__AVAILABLE DATA__
^^^^

(** C39: [createChangePr] gives up in time: it sends at most 28 requests, and every
    one of them must be answered before the deadline counted from its first look
    at the clock, which with the default budget is before the reconciler takes a
    submitted request for orphaned. *)
Theorem create_in_time i t out t1 m path b body timeout a t2 :
  runs (createChangePr sign o i) t out -> t = t1 ++ Did (HFetch m path b body timeout) a :: t2 ->
  (fetches t <= 28)%nat /\
  exists start now t0, head t1 = Some (Did HNow start) /\ t1 = t0 ++ [Did HNow now] /\
    now < start + this_createDeadlineMs o /\ now + timeout <= start + this_createDeadlineMs o /\
    (createDeadlineMs o = None -> now + timeout < start + SUBMITTED_GRACE_MS).
Proof.
  intros Hr Et. split.
  { rewrite <-fetches_rev. by apply createChangePr_calls in Hr as [[Hf _] _]. }
  apply createChangePr_calls in Hr as (_ & start & t' & Et' & Hc). rewrite Et in Et'.
  destruct t1 as [|c t1]; [done|]. injection Et' as -> Et'. symmetry in Et'.
  destruct (Hc _ _ _ Et') as [(now & retryAt & h0 & _ & now' & Eh & Hn & Ht) _].
  exists start, now', (rev (Did HRetryAt retryAt :: Did HNow now :: h0)). split_and!; [done| |done|lia|].
  - rewrite app_nil_r in Eh. rewrite <-(rev_involutive (_ :: t1)), Eh. done.
  - unfold this_createDeadlineMs in *. intros E. rewrite E in *. cbn in *. unfold CREATE_PR_DEADLINE_MS, SUBMITTED_GRACE_MS in *. lia.
Qed.
End link.

(** ** Witnesses *)

#[local] Existing Instance demo_js.

Definition demo_impl : forall e, prog All (Ans e) := impl demo_sign demo_app.

Lemma flow_over_github_witness :
  exists v ts, runs (perform (ECreatePr demo_create)) v demo_created.2 /\
    map right_call demo_created.1 = concat ts /\ Forall2 (serves demo_sign demo_app) v ts.
Proof.
  apply (flow_over_github demo_sign demo_app (perform (ECreatePr demo_create))). apply run_create, answer_runs.
Defined.

(** The store and the base of a submit; GitHub as in the runs of the client. *)
Definition demo_all (h : trace All) (e : Eff + Op) : All e :=
  match e as e return All e with
  | inl e =>
      match e as e return Ans e with
      | EReadBase _ => inr (mkBase demo_sha demo_sha "admins" "example.org" demo_config ["admins"; "engineers"])
      | e => demo_answers (demo_record PrOpen) [] e
      end
  | inr e => demo_github [] e
  end.

Definition demo_wire : trace All * (DeniedMap * result Exn Response) :=
  answer demo_all [] (link demo_impl demo_submit).

Lemma wire_is_audited_witness :
  exists j rec, Did (Ans:=All) (inl (ESubmit j)) (inr (rec, false)) ∈ take 22 demo_wire.1 /\ si_actorSub j = "u-1".
Proof.
  edestruct (@wire_is_audited demo_js demo_sign demo_app demo_lib demo_deps [] (Some demo_admin) (demo_post "false") demo_wire.1
    demo_wire.2 (take 22 demo_wire.1) "PUT" (repoPath demo_app (contents_path SSO_FILE_PATH)))
    as (p & j & rec & c & i & Hp & _ & Hj & Ha & _).
  - apply answer_runs.
  - vm_compute. reflexivity.
  - done.
  - done.
  - done.
  - injection Hp as <-. exists j, rec. split; [exact Hj|exact Ha].
Defined.

Definition demo_found : trace HAns * result Exn (option PrInfo) :=
  answer (fun h e =>
    match e as e return HAns e with
    | HFetch "GET" _ _ _ _ => demo_http 200 "prs"
    | e => demo_github h e
    end) [] (findPrByBranch demo_sign demo_app None "sso/flink-0123456789ab" (Some 1000)).

Lemma github_answers_witness :
  exists pr, demo_found.2 = inr (Some pr) /\ pr_wf pr /\ young (Some 1000) pr = true.
Proof.
  eexists. split; [vm_compute; reflexivity|].
  apply (github_answers demo_sign demo_app (EFindPr "sso/flink-0123456789ab" (Some 1000))
    (findPrByBranch demo_sign demo_app None "sso/flink-0123456789ab" (Some 1000)) demo_found.1
    (inr (Some (mkPr 7 "https://github.com/x" (Some 4000000000) PrStateOpen false None)))); [reflexivity|].
  replace (inr (Some (mkPr 7 "https://github.com/x" (Some 4000000000) PrStateOpen false None))) with demo_found.2
    by (vm_compute; reflexivity).
  apply answer_runs.
Defined.

(** The second call of the API is answered with a rate limit. *)
Definition demo_limited : trace HAns * result Exn CreatedPr :=
  answer (fun h e =>
    match e as e return HAns e with
    | HFetch "GET" _ _ _ _ => FetchReply (mkHttp 429 None None None None None (Some EmptyString))
    | e => demo_github h e
    end) [] (createChangePr demo_sign demo_app demo_create).

Lemma client_backs_off_witness :
  exists now t0, take 14 demo_limited.1 = t0 ++ [Did HNow now] /\ now + 60000 <= 73000 <= now + 3600000.
Proof.
  apply (client_backs_off demo_sign demo_app (ECreatePr demo_create) (createChangePr demo_sign demo_app demo_create)
    demo_limited.1 demo_limited.2 (take 14 demo_limited.1) (Did (HSetRetryAt 73000) tt) []).
  - reflexivity.
  - apply answer_runs.
  - vm_compute. reflexivity.
Defined.
(** * Fare and availability re-check of auto-southwest-check-in

    A shallow embedding of [lib/utils.py], [lib/fare_checker.py] and
    [lib/passenger_checker.py].

    - JSON values decoded by [response.json()] are the inductive [JSON];
      a Python dict is an association list in insertion order, read with
      first-match lookup (keys of a decoded object are distinct).
      Numbers are integers; floating-point numbers are outside the model.
    - Python exceptions are the constructors of [exn]; a computation that
      may raise returns a [result].
    - The remote API, [time.sleep] and the notification handler are
      effects: a computation of type [M A] threads a [World] holding the
      script of HTTP responses still to come and the trace of what the
      program has done so far.
    - [logger.debug] calls are not modelled. *)

From Stdlib Require Import ZArith String List Bool Ascii DecimalString Lia.
Import ListNotations.
Open Scope string_scope.
Open Scope Z_scope.
Set Warnings "-register-all".

(** ** JSON values and the Python operations used on them *)

Inductive JSON : Type :=
| JNull
| JBool (b : bool)
| JNum (n : Z)
| JStr (s : string)
| JList (l : list JSON)
| JDict (d : list (string * JSON)).

Inductive exn : Type :=
| KeyError (arg : string)
| IndexError
| TypeError
| AttributeError
| UnboundLocalError
| RequestError (msg : string)
| ConnectionError.

Inductive result (A : Type) : Type :=
| Ok (a : A)
| Raise (e : exn).
Arguments Ok {A} a.
Arguments Raise {A} e.

Definition rbind {A B} (r : result A) (k : A -> result B) : result B :=
  match r with
  | Ok a => k a
  | Raise e => Raise e
  end.

Declare Scope result_scope.
Delimit Scope result_scope with res.
Notation "x <- c ;; k" := (rbind c (fun x => k))
  (at level 61, c at next level, right associativity) : result_scope.

(** [d.get(k)] on the association list of a dict. *)
Fixpoint lookup (k : string) (d : list (string * JSON)) : option JSON :=
  match d with
  | [] => None
  | (k', v) :: d' => if String.eqb k k' then Some v else lookup k d'
  end.

(** [d[k] = v] on a dict: an existing key keeps its position. *)
Fixpoint setitem (k : string) (v : JSON) (d : list (string * JSON))
  : list (string * JSON) :=
  match d with
  | [] => [(k, v)]
  | (k', v') :: d' =>
      if String.eqb k k' then (k, v) :: d' else (k', v') :: setitem k v d'
  end.

Definition dict_keys (x : JSON) : list string :=
  match x with
  | JDict d => map fst d
  | _ => []
  end.

(** [x[k]] for a string key [k]. *)
Definition subscript (x : JSON) (k : string) : result JSON :=
  match x with
  | JDict d =>
      match lookup k d with
      | Some v => Ok v
      | None => Raise (KeyError k)
      end
  | _ => Raise TypeError
  end.

Definition char_strings (s : string) : list JSON :=
  map (fun c => JStr (String c EmptyString)) (list_ascii_of_string s).

(** [x[i]] for a non-negative integer index [i]. The keys of a decoded
    object are strings, so an integer is never among them. *)
Definition subscript_int (x : JSON) (i : nat) : result JSON :=
  match x with
  | JList l =>
      match nth_error l i with
      | Some v => Ok v
      | None => Raise IndexError
      end
  | JStr s =>
      match nth_error (char_strings s) i with
      | Some v => Ok v
      | None => Raise IndexError
      end
  | JDict _ => Raise (KeyError (NilZero.string_of_int (Z.to_int (Z.of_nat i))))
  | _ => Raise TypeError
  end.

(** The elements a [for] loop over [x] visits. *)
Definition py_iter (x : JSON) : result (list JSON) :=
  match x with
  | JList l => Ok l
  | JDict d => Ok (map (fun kv => JStr (fst kv)) d)
  | JStr s => Ok (char_strings s)
  | _ => Raise TypeError
  end.

(** [x == y]. [True == 1] and [False == 0] hold in Python; two dicts are
    equal when they bind the same keys to equal values, in any order. *)
Fixpoint py_eq (x y : JSON) {struct x} : bool :=
  match x, y with
  | JNull, JNull => true
  | JBool a, JBool b => Bool.eqb a b
  | JBool a, JNum n => Z.eqb (if a then 1 else 0) n
  | JNum n, JBool a => Z.eqb n (if a then 1 else 0)
  | JNum a, JNum b => Z.eqb a b
  | JStr a, JStr b => String.eqb a b
  | JList l, JList m =>
      (fix go (l m : list JSON) {struct l} : bool :=
         match l, m with
         | [], [] => true
         | a :: l', b :: m' => py_eq a b && go l' m'
         | _, _ => false
         end) l m
  | JDict d, JDict e =>
      Nat.eqb (length d) (length e) &&
      (fix go (d : list (string * JSON)) {struct d} : bool :=
         match d with
         | [] => true
         | (k, v) :: d' =>
             match lookup k e with
             | Some w => py_eq v w
             | None => false
             end && go d'
         end) d
  | _, _ => false
  end.
(** * SM_LMC: model assembly and parameter estimation (mogptk/sm_lmc.py)

    A shallow embedding of the class [SM_LMC] of [mogptk/sm_lmc.py]: its
    constructor [__init__], which composes [Q] spectral-mixture-LMC kernel
    blocks and a noise block, and its method [estimate_params], which seeds
    the kernel parameters from the data.

    Python floats are idealised as real numbers: the statements below are
    equalities between the expressions the code evaluates, and none depends
    on the value the reals give to an expression that numpy evaluates to
    NaN (a division by zero, the square root of a negative number).

    Every call on a collaborator ([model], the kernels, [set_param]) is
    recorded as an event, so that a run of a method is the ordered list of
    its effects together with its outcome: a value or the exception that
    ended it. The global names that the methods read ([model],
    [SpectralMixtureLMC], [Noise], [np], [_estimate_from_sm]) are looked up,
    as Python does at call time, in the global namespace of the module,
    which is an argument [G] of both methods; [module_globals] is that
    namespace as [sm_lmc.py] leaves it. *)

From Stdlib Require Import Reals Lra.
From stdpp Require Import gmap strings list fin_maps.

Local Open Scope string_scope.
Local Open Scope list_scope.
Local Open Scope stdpp_scope.
Local Open Scope nat_scope.

(** ** Python runtime *)

(** The exceptions that the two methods can end with. [PyException] is the
    plain [Exception] that the source raises itself for a bad configuration;
    the others are raised by the interpreter or by numpy. *)
Inductive exn :=
| PyException (msg : string)
| NameError (name : string)
| UnboundLocalError (name : string)
| AttributeError (attr : string)
| TypeError (what : string)
| IndexError
| ValueError.

(** A parameter value handed to [set_param]: a vector or a matrix (a list
    of rows) of reals. *)
Inductive pval :=
| PVec (v : list R)
| PMat (m : list (list R)).

(** A kernel: the two block classes of [mogptk.kernels] with the arguments
    of their constructors, and the sum that [+=] builds. *)
Inductive kernel :=
| SpectralMixtureLMC (input_dims output_dims : nat) (Rq : Z)
| Noise (input_dims output_dims : nat)
| KAdd (k1 k2 : kernel).

(** Opaque Python objects passed through untouched (a likelihood, the
    dictionary of its parameters). *)
Inductive pyref := PyRef (id : nat).

(** The two context managers entered by the constructor. *)
Inductive context := GraphDefault | SessionDefault.

(** The effects on the collaborators, in the order they happen. *)
Inductive event :=
| EvBaseInit (name : string)
| EvEnter (c : context)
| EvExit (c : context)
| EvNewSpectralMixtureLMC (input_dims output_dims : nat) (Rq : Z)
| EvNewNoise (input_dims output_dims : nat)
| EvBuild (k : kernel) (likelihood : option pyref) (variational sparse : bool)
          (like_params : pyref)
| EvSetParam (q : Z) (name : string) (v : pval).

(** A run: the effects performed, then a value or the exception raised. *)
Definition Run (A : Type) : Type := list event * (exn + A).

Definition run_ret {A} (a : A) : Run A := ([], inr a).

Definition run_bind {A B} (f : A → Run B) (m : Run A) : Run B :=
  match m with
  | (t, inl e) => (t, inl e)
  | (t, inr a) => let '(t', r) := f a in (t ++ t', r)
  end.

Definition raise {A} (e : exn) : Run A := ([], inl e).

Definition emit (ev : event) : Run unit := ([ev], inr tt).
(* ===================================================================== *)
(** ** Requests one after the other *)
(* ===================================================================== *)

Section Composition.

Context {Handle Doc : Type}.
Variable doc_slug : Doc -> jsstring.

Implicit Types (B : Backend Handle Doc) (p : Process Handle).
Implicit Types (s : jsstring) (v : JsValue).

(** One request makes its collaborator calls in a fixed order and at
    most once each: [connectDB] first, the query only after [connectDB]
    returned, [console.error] last and only for a 500 response; a 400
    response makes none.  It starts at most one connection attempt, and
    none when the cache is not empty. *)
Theorem GET_call_discipline B uri v p :
  (exists extra,
     connects (fst (GET doc_slug B uri v p)) = connects p ++ extra /\
     (length extra <= 1)%nat /\
     (cache_is_empty (cached p) = false -> extra = [])) /\
  ((status (snd (GET doc_slug B uri v p)) = 400%N /\
    calls (fst (GET doc_slug B uri v p)) = calls p) \/
   (exists s, v = JString s /\
      (status (snd (GET doc_slug B uri v p)) = 200%N \/
       status (snd (GET doc_slug B uri v p)) = 404%N) /\
      calls (fst (GET doc_slug B uri v p))
        = calls p ++ [CallConnectDB; CallFindOne s]) \/
   (exists s e, v = JString s /\
      status (snd (GET doc_slug B uri v p)) = 500%N /\
      (calls (fst (GET doc_slug B uri v p))
         = calls p ++ [CallConnectDB; CallConsoleError e] \/
       calls (fst (GET doc_slug B uri v p))
         = calls p ++ [CallConnectDB; CallFindOne s; CallConsoleError e]))).
Proof.
  destruct (matches_slug_dec v) as [(s & -> & Hs) | Hv].
  - rewrite GET_valid by exact Hs.
    destruct (await_connectDB_effect B uri (log_call CallConnectDB p))
      as (Hcalls & extra & Hconn & Hlen & Hwarm).
    destruct (await_connectDB B uri (log_call CallConnectDB p))
      as [p1 [h|e]]; simpl in Hcalls, Hconn.
    + destruct (Event_findOne doc_slug B s) as [[d|]|e];
        [destruct (stringify_fault B d) as [e|] | |]; simpl;
        (split; [exists extra; auto |]); rewrite Hcalls, <- ?app_assoc; simpl.
      * right. right. exists s, e. auto.
      * right. left. exists s. auto.
      * right. left. exists s. auto.
      * right. right. exists s, e. auto.
    + simpl. split; [exists extra; auto |].
      rewrite Hcalls, <- app_assoc. simpl.
      right. right. exists s, e. auto.
  - destruct (GET_not_slug doc_slug B uri v p Hv) as [msg ->]. simpl.
    split; [| auto]. exists []. rewrite app_nil_r. auto.
Qed.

^^^^

__YOUR ASSIGNMENT__
Wherever the string "then" occurs in the data, copy the line that holds it.

__TASK OUTPUT__
  | (k', v) :: d' => if String.eqb k k' then Some v else lookup k d'
      if String.eqb k k' then (k, v) :: d' else (k', v') :: setitem k v d'
  | JBool a, JNum n => Z.eqb (if a then 1 else 0) n
  | JNum n, JBool a => Z.eqb n (if a then 1 else 0)
(** A run: the effects performed, then a value or the exception raised. *)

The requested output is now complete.